GOAL OF THE EXERCISE
Scan the data below for the string "stride". Copy every line where it appears.

= Beginning of Section =

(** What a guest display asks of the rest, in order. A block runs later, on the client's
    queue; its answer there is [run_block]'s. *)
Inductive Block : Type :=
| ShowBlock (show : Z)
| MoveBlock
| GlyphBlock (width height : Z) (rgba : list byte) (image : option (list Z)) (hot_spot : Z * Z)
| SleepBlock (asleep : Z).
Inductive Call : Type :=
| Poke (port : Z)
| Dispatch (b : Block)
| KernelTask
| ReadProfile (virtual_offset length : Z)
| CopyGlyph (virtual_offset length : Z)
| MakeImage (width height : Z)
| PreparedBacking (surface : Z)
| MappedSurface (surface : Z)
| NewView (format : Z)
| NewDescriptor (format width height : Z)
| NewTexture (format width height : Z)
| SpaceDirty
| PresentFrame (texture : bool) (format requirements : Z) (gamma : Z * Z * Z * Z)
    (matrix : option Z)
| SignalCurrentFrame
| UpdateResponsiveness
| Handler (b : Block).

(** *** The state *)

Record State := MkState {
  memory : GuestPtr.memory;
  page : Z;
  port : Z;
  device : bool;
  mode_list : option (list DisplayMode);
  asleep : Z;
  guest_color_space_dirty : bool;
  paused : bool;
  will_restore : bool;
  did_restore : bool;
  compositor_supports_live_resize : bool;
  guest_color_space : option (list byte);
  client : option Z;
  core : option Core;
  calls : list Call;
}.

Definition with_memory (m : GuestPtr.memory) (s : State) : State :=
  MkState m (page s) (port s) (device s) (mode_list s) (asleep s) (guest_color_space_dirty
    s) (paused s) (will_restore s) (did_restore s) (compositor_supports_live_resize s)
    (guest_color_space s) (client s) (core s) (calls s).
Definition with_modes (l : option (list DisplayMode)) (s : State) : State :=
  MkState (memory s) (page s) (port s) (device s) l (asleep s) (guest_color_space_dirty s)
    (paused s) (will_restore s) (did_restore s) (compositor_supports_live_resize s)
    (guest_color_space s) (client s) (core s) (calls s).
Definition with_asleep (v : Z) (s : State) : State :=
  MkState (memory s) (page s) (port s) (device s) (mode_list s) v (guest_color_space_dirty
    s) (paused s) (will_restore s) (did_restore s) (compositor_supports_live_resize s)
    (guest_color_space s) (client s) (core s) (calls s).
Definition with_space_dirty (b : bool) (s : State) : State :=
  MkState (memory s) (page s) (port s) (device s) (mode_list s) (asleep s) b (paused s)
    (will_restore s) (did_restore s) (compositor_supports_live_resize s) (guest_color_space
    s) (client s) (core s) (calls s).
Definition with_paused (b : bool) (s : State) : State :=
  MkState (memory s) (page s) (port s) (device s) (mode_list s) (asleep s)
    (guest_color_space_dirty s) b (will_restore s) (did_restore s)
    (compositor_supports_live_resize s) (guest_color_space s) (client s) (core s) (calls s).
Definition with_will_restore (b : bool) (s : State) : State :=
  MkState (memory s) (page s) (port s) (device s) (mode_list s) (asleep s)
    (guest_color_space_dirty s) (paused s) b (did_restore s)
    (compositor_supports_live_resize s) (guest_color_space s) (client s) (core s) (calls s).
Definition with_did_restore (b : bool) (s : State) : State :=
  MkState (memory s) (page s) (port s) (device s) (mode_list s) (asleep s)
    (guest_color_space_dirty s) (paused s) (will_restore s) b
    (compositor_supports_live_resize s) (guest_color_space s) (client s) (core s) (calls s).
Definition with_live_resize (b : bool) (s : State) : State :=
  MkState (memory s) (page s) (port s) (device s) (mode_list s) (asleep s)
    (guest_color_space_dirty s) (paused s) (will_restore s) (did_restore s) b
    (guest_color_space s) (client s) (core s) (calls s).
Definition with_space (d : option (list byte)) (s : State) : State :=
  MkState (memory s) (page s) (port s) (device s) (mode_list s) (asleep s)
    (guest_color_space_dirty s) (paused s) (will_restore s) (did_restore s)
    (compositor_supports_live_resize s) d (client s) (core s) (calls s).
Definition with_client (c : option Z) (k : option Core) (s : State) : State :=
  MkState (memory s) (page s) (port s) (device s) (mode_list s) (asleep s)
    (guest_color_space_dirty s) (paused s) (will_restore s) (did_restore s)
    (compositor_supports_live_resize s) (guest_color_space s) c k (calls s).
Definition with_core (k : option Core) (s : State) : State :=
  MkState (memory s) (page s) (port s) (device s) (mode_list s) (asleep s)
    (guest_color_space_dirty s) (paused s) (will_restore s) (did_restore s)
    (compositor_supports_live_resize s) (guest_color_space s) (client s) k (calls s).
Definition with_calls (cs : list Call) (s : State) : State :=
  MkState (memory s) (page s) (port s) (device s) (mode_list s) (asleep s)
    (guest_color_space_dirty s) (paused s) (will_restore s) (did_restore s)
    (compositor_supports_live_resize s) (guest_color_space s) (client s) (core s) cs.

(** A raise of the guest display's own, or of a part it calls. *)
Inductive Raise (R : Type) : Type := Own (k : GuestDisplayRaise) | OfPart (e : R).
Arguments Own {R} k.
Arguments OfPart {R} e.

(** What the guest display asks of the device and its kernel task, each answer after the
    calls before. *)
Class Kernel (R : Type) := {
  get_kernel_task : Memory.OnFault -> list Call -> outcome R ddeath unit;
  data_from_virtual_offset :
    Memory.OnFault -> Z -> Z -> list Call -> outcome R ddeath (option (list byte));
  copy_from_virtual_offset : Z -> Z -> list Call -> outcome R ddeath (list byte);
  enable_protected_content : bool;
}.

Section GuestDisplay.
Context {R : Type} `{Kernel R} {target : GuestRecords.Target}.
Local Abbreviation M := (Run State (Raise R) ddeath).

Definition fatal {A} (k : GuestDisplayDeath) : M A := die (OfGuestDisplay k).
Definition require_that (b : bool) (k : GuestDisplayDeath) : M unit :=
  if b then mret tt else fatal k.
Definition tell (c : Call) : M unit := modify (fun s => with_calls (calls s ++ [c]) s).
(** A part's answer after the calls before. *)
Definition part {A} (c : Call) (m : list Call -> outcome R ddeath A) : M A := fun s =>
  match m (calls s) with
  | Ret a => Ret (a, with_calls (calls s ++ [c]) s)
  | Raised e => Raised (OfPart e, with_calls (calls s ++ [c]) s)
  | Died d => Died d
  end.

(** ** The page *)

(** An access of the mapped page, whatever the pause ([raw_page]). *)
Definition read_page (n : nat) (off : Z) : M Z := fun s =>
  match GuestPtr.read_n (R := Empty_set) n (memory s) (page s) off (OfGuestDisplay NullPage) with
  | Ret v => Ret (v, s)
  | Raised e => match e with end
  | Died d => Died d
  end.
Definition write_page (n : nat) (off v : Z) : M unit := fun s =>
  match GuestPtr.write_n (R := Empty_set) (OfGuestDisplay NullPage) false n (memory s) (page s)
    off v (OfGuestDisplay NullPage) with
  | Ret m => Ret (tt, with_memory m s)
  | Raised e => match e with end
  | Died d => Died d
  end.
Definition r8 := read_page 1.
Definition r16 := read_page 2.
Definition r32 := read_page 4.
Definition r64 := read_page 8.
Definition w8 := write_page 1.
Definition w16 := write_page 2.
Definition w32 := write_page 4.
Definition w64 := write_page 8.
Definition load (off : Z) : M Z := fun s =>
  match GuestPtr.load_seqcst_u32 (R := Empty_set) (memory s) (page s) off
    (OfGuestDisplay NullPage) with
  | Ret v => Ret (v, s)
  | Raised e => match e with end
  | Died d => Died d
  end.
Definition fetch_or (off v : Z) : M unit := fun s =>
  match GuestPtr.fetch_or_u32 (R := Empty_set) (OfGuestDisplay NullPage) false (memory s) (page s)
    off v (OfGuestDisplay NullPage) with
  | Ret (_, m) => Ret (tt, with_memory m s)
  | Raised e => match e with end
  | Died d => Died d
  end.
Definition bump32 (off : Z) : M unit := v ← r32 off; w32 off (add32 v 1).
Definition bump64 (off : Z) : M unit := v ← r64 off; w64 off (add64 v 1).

= End of Section =
= Beginning of Section =

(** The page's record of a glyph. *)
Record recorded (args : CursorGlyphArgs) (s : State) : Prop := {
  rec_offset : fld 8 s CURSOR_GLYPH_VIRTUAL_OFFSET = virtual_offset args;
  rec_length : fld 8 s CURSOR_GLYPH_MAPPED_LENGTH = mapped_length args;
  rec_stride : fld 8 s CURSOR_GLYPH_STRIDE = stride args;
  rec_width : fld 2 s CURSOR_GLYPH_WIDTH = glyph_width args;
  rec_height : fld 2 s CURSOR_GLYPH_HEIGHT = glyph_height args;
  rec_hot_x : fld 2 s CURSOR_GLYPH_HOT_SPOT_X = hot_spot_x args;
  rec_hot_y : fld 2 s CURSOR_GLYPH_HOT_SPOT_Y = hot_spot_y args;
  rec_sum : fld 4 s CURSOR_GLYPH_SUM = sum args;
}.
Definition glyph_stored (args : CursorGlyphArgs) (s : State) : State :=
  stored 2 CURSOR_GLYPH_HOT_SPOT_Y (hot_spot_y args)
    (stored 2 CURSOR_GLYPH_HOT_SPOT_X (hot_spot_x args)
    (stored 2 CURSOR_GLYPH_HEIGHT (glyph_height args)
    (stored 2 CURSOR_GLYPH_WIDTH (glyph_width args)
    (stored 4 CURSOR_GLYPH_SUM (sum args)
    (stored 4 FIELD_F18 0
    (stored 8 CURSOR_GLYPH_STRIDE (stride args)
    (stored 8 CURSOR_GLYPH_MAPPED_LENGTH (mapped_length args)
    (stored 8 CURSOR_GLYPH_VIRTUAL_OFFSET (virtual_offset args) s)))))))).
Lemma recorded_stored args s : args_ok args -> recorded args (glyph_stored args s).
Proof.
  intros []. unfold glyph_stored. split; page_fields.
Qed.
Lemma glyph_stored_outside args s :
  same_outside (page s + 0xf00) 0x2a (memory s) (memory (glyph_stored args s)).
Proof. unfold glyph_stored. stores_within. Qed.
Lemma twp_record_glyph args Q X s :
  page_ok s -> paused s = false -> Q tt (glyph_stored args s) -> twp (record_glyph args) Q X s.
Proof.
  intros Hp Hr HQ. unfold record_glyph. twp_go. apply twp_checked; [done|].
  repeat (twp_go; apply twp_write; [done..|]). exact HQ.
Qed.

= End of Section =

OUTPUT FOR THIS TASK
  rec_stride : fld 8 s CURSOR_GLYPH_STRIDE = stride args;
    (stored 8 CURSOR_GLYPH_STRIDE (stride args)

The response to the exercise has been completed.